▸ **TASK TO CARRY OUT**
Copy out all of the data below exactly, so that no word differs from the original.

▸ **EXTRACTED ENTRIES**
Lemma replay_page_exact_witness : exists rows,
  replay demo_db (Some (cursor_text "j" 1)) 5 =
    Ok (200, boundary_of demo_db "j" ++
         [("events", VList (map (event_doc "j") rows));
          ("next_cursor", VStr (cursor_text "j" (1 + len rows)))]) /\ len rows = 1.
Proof.
  pose proof (replay_page_exact 2 demo_db "j" 1 5 demo_db_wf ltac:(vm_compute; reflexivity)
    ltac:(repeat constructor; discriminate) ltac:(lia) ltac:(lia)) as H.
  assert ((1 <? oldest_id demo_db - 1) || (newest_id demo_db <? 1) = false) as E
    by (vm_compute; reflexivity).
  rewrite E in H. destruct H as (rows & H & Hl & _).
  exists rows. split; [exact H|]. rewrite Hl. vm_compute. reflexivity.
Defined.

(** C12: a client that starts without a cursor and follows [next_cursor] until a
    page is empty reads every retained event exactly once, in order, whatever
    page limit it asks for and however long the handler waits at each request,
    in at most one request more than there are events, while the journal rests. *)
Theorem paging_reads_everything retain d identity polls wait limit :
  wf retain d -> state d !! "journal_id" = Some (VStr identity) -> no_colon identity ->
  1 <= limit <= 128 -> 0 <= wait <= 10000 ->
  read_all d polls wait (S (length (events d))) None limit = Some (map (event_doc identity) (events d)).
Proof.
  intros Hwf Hj Hc Hl Hw. destruct (oldest_newest retain d Hwf) as (Hn & Ho & _).
  pose proof (read_all_after retain d Hwf identity Hj Hc polls wait limit (S (length (events d))) Hl Hw
    (oldest_id d - 1) ltac:(unfold len in *; lia) ltac:(unfold len in *; lia)) as H.
  replace (oldest_id d - 1 + 1 - oldest_id d) with 0 in H by lia. rewrite drop_0 in H. rewrite <- H.
  assert (replay d None limit = replay d (Some (cursor_text identity (oldest_id d - 1))) limit \/
    exists b1 b2, replay d None limit = Ok (200, b1) /\
      replay d (Some (cursor_text identity (oldest_id d - 1))) limit = Ok (200, b2) /\
      getv "events" b1 = getv "events" b2 /\ sget "next_cursor" b1 = sget "next_cursor" b2)
    as [E|(b1 & b2 & E1 & E2 & Ev & En)].
  - right. rewrite (replay_at retain d Hwf identity Hj Hc) by lia.
    replace (oldest_id d - 1 <? oldest_id d - 1) with false by lia.
    replace (newest_id d <? oldest_id d - 1) with false by (unfold len in *; lia).
    unfold replay. replace ((1 <=? limit) && (limit <=? 128)) with true by lia. cbn [negb]. rewrite Hj.
    do 2 eexists. split_and!; [reflexivity|reflexivity|reflexivity|].
    cbn. by rewrite (page_last retain d Hwf) by lia.
  - cbn [read_all]. by rewrite !request_replay, E by lia.
  - cbn [read_all]. rewrite !request_replay by lia. by rewrite E1, E2, Ev, En.
Qed.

▸ **RESPONSE**
Lemma replay_page_exact_witness : exists rows,
  replay demo_db (Some (cursor_text "j" 1)) 5 =
    Ok (200, boundary_of demo_db "j" ++
         [("events", VList (map (event_doc "j") rows));
          ("next_cursor", VStr (cursor_text "j" (1 + len rows)))]) /\ len rows = 1.
Proof.
  pose proof (replay_page_exact 2 demo_db "j" 1 5 demo_db_wf ltac:(vm_compute; reflexivity)
    ltac:(repeat constructor; discriminate) ltac:(lia) ltac:(lia)) as H.
  assert ((1 <? oldest_id demo_db - 1) || (newest_id demo_db <? 1) = false) as E
    by (vm_compute; reflexivity).
  rewrite E in H. destruct H as (rows & H & Hl & _).
  exists rows. split; [exact H|]. rewrite Hl. vm_compute. reflexivity.
Defined.

(** C12: a client that starts without a cursor and follows [next_cursor] until a
    page is empty reads every retained event exactly once, in order, whatever
    page limit it asks for and however long the handler waits at each request,
    in at most one request more than there are events, while the journal rests. *)
Theorem paging_reads_everything retain d identity polls wait limit :
  wf retain d -> state d !! "journal_id" = Some (VStr identity) -> no_colon identity ->
  1 <= limit <= 128 -> 0 <= wait <= 10000 ->
  read_all d polls wait (S (length (events d))) None limit = Some (map (event_doc identity) (events d)).
Proof.
  intros Hwf Hj Hc Hl Hw. destruct (oldest_newest retain d Hwf) as (Hn & Ho & _).
  pose proof (read_all_after retain d Hwf identity Hj Hc polls wait limit (S (length (events d))) Hl Hw
    (oldest_id d - 1) ltac:(unfold len in *; lia) ltac:(unfold len in *; lia)) as H.
  replace (oldest_id d - 1 + 1 - oldest_id d) with 0 in H by lia. rewrite drop_0 in H. rewrite <- H.
  assert (replay d None limit = replay d (Some (cursor_text identity (oldest_id d - 1))) limit \/
    exists b1 b2, replay d None limit = Ok (200, b1) /\
      replay d (Some (cursor_text identity (oldest_id d - 1))) limit = Ok (200, b2) /\
      getv "events" b1 = getv "events" b2 /\ sget "next_cursor" b1 = sget "next_cursor" b2)
    as [E|(b1 & b2 & E1 & E2 & Ev & En)].
  - right. rewrite (replay_at retain d Hwf identity Hj Hc) by lia.
    replace (oldest_id d - 1 <? oldest_id d - 1) with false by lia.
    replace (newest_id d <? oldest_id d - 1) with false by (unfold len in *; lia).
    unfold replay. replace ((1 <=? limit) && (limit <=? 128)) with true by lia. cbn [negb]. rewrite Hj.
    do 2 eexists. split_and!; [reflexivity|reflexivity|reflexivity|].
    cbn. by rewrite (page_last retain d Hwf) by lia.
  - cbn [read_all]. by rewrite !request_replay, E by lia.
  - cbn [read_all]. rewrite !request_replay by lia. by rewrite E1, E2, Ev, En.
Qed.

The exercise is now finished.